Task requirements:
The word "then" marks the lines you need; copy each of them from the data.
(Source material)
Definition validate (d : Occ1Dialect) (m : Occ1Message) : result unit Occ1ValidationError :=
  match get m (lit "KIND") with
  | None => Err MissingKind
  | Some kind =>
      match required_for d kind with
      | None => Err (UnknownKind kind)
      | Some required =>
          let* _ := rfold (λ _ field, if has m field then Ok tt
                                      else Err (MissingRequired kind field)) tt required in
          let* _ := match get m (lit "SEQ") with
                    | Some seq => match parse_u64 seq with
                                  | None => Err (InvalidSequence seq)
                                  | Some _ => Ok tt
                                  end
                    | None => Ok tt
                    end in
          match get m (lit "STATUS") with
          | Some status => if negb (is_known_status status) then Err (UnknownStatus status)
                           else Ok tt
          | None => Ok tt
          end
      end
  end.

(** ** Well-formed messages *)

Definition key_char (b : N) : bool := is_ascii_uppercase b || is_ascii_digit b || (b =? 95).

Definition field_ok (f : str * str) : Prop :=
  validate_key f.1 = Ok tt ∧ byte_len f.2 ≤ OCC1_MAX_VALUE_BYTES ∧ has_control f.2 = false.

(** The text of a message: the header, then one line per field. *)
Definition render_line (f : str * str) : str := f.1 ++ 61 :: f.2.
Definition render (fs : list (str * str)) : str :=
  join [10] (OCC1_HEADER :: map render_line fs).

Definition wf_message (m : Occ1Message) : Prop :=
  len (fields m) ≤ OCC1_MAX_FIELDS ∧ Forall field_ok (fields m)
  ∧ byte_len (render (fields m)) ≤ OCC1_MAX_MESSAGE_BYTES.

Lemma validate_key_chars key :
  validate_key key = Ok tt → key ≠ [] ∧ Forall (λ b, key_char b = true) key.
Proof.
  unfold validate_key. destruct key as [|c key]; simpl; [done|].
  destruct (_ <? _); [done|]. destruct (is_ascii_uppercase c) eqn:Hc; [|done]. simpl.
  destruct (forallb _ _) eqn:Hf; [|done]. intros _. split; [done|].
  constructor; [by unfold key_char; rewrite Hc|].
  rewrite forallb_forall in Hf. apply Forall_forall. intros b Hb.
  apply Hf. by apply list_elem_of_In.
Qed.

Lemma key_char_range b : key_char b = true → 48 ≤ b ≤ 95 ∧ b ≠ 61 ∧ b ≠ 58 ∧ b ≠ 44.
Proof.
  unfold key_char, is_ascii_uppercase, is_ascii_digit.
  rewrite !orb_true_iff, !andb_true_iff, !N.leb_le, N.eqb_eq. lia.
Qed.

Lemma key_fresh c key :
  validate_key key = Ok tt → key_char c = false → c ∉ key.
Proof.
  intros [_ Hk]%validate_key_chars Hc Hin.
  eapply Forall_forall in Hk; [|exact Hin]. simpl in Hk. congruence.
Qed.

Lemma render_line_fresh c f :
  field_ok f → is_control c = true → key_char c = false → c ≠ 61 → c ∉ render_line f.
Proof.
  intros (Hk & _ & Hv) Hc Hkc Hne. unfold render_line. rewrite not_elem_of_app, not_elem_of_cons.
  split; [by apply key_fresh|]. split; [done|]. by apply has_control_false_not_in.
Qed.

Lemma render_cons fs : render fs = OCC1_HEADER ++ concat (map (λ f, 10 :: render_line f) fs).
Proof.
  unfold render. generalize OCC1_HEADER as h. induction fs as [|f fs IH]; intros h.
  - simpl. by rewrite app_nil_r.
  - simpl. f_equal. f_equal. apply IH.
Qed.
(End Source material)
Task solution:
          let* _ := rfold (λ _ field, if has m field then Ok tt
          | Some status => if negb (is_known_status status) then Err (UnknownStatus status)
(** The text of a message: the header, then one line per field. *)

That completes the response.